Exercise goal » Each line that includes "then" must be copied from the records.

Recorded data
(** The part of [append] after the complement. *)
Lemma append_int64_buffer x : 64 <= x < 2 ^ 63 ->
  let '(buf, i, n) := int_loop 8 (replicate 10 0) 9 1 x in
  let lfb := 7 <? n in
  let n := if lfb then n - 7 else n in
  let '(n, i) := if znth 0 buf (i + 1) <? Z.shiftl 1 (8 - n) then (n - 1, i + 1) else (n, i) in
  let buf := zset buf i (Z.lor (znth 0 buf i) (znth 0 msb n)) in
  let '(buf, i) := if lfb then (zset buf (i - 1) 0xff, i - 1) else (buf, i) in
  drop (Z.to_nat i) buf = nat_code x /\ 0 <= i <= zlen buf.
Proof.
  intros Hx. destruct (nbytes_spec x) as (Hk & Hlo & Hhi); [lia|].
  assert (nbytes x <= 8)%nat as Hk8 by (apply nbytes_le; cbn; lia).
  rewrite int_loop_uint.
  pose proof (uint_loop_spec 8 10 [] x ltac:(cbn; lia) ltac:(lia)) as E. rewrite !app_nil_r in E.
  replace (Z.of_nat 10 - 1) with 9 in E by done. rewrite E, be_bytes_pad by lia. cbn [snd]. clear E.
  assert (znth 0 (be_bytes 10 x) (9 - Z.of_nat (nbytes x) + 1) = x / 256 ^ (Z.of_nat (nbytes x) - 1)) as ->.
  { rewrite (be_bytes_at (nbytes x - 1)); [|lia|lia|].
    - rewrite znth_mid by (rewrite zlen_be; lia). do 2 f_equal. lia.
    - apply Z.div_lt_upper_bound; [lia|]. rewrite Z.mul_comm, <- Z.pow_succ_r by lia.
      by replace (Z.succ (Z.of_nat (nbytes x - 1))) with (Z.of_nat (nbytes x)) by lia. }
  set (k := Z.of_nat (nbytes x)) in *.
  assert (forall j, 0 <= 8 * (k - 1) + j -> 0 <= j -> x / 256 ^ (k - 1) < 2 ^ j <-> x < 2 ^ (8 * (k - 1) + j)) as Htop.
  { intros j Hj Hj0. rewrite Z.pow_add_r, Z.pow_mul_r by lia. change (2 ^ 8) with 256. split; intros H.
    - pose proof (Z_div_mod_eq_full x (256 ^ (k - 1))). pose proof (Z.mod_pos_bound x (256 ^ (k - 1))). nia.
    - apply Z.div_lt_upper_bound; lia. }
  assert (256 ^ (k - 1) = 2 ^ (8 * (k - 1))) as Hlo' by (rewrite Z.pow_mul_r by lia; done).
  assert (256 ^ k = 2 ^ (8 * k)) as Hhi' by (rewrite Z.pow_mul_r by lia; done).
  replace (1 + (9 - (9 - k))) with (1 + k) by lia.
  destruct (Z.ltb_spec 7 (1 + k)) as [Hlong|Hshort].
  - replace (Z.shiftl 1 (8 - (1 + k - 7))) with (2 ^ (14 - k)) by (rewrite Z.shiftl_1_l; f_equal; lia).
    destruct (Z.ltb_spec (x / 256 ^ (k - 1)) (2 ^ (14 - k))) as [Hc|Hc].
    + apply Htop in Hc; [|lia|lia]. apply (finish_long x (k + 1)); [lia| |lia|lia|lia].
      apply int_width_unique; [lia| |right]; (assert (k = 7 \/ k = 8) as Hk78 by lia);
        destruct Hk78 as [Ek|Ek]; rewrite Ek in *; cbn in *; lia.
    + assert (2 ^ (8 * (k - 1) + (14 - k)) <= x) by (apply Z.nlt_ge; rewrite <- Htop by lia; lia).
      apply (finish_long x (k + 2)); [lia| |lia|lia|lia].
      apply int_width_unique; [lia| |right]; (assert (k = 7 \/ k = 8) as Hk78 by lia);
        destruct Hk78 as [Ek|Ek]; rewrite Ek in *; cbn in *; lia.
  - replace (Z.shiftl 1 (8 - (1 + k))) with (2 ^ (7 - k)) by (rewrite Z.shiftl_1_l; f_equal; lia).
    assert (k = 1 \/ 2 ^ (7 * k - 8) <= x) as Hw.
    { destruct (decide (k = 1)) as [|]; [by left|right]. 
      assert (2 ^ (7 * k - 8) <= 2 ^ (8 * (k - 1))) by (apply Z.pow_le_mono_r; lia). lia. }
    destruct (Z.ltb_spec (x / 256 ^ (k - 1)) (2 ^ (7 - k))) as [Hc|Hc].
    + apply Htop in Hc; [|lia|lia]. apply (finish_short x k); [lia| |lia|lia|lia].
      replace (8 * (k - 1) + (7 - k)) with (7 * k - 1) in Hc by lia. by apply int_width_unique; [lia| |].
    + assert (2 ^ (8 * (k - 1) + (7 - k)) <= x) as Hc' by (apply Z.nlt_ge; rewrite <- Htop by lia; lia).
      apply (finish_short x (k + 1)); [lia| |lia|lia|lia].
      assert (2 ^ (8 * k) <= 2 ^ (7 * (k + 1) - 1)) by (apply Z.pow_le_mono_r; lia).
      apply int_width_unique; [lia|lia|right]. by replace (7 * (k + 1) - 8) with (8 * (k - 1) + (7 - k)) by lia.
Qed.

Exercise solution »
  let n := if lfb then n - 7 else n in
  let '(n, i) := if znth 0 buf (i + 1) <? Z.shiftl 1 (8 - n) then (n - 1, i + 1) else (n, i) in
  let '(buf, i) := if lfb then (zset buf (i - 1) 0xff, i - 1) else (buf, i) in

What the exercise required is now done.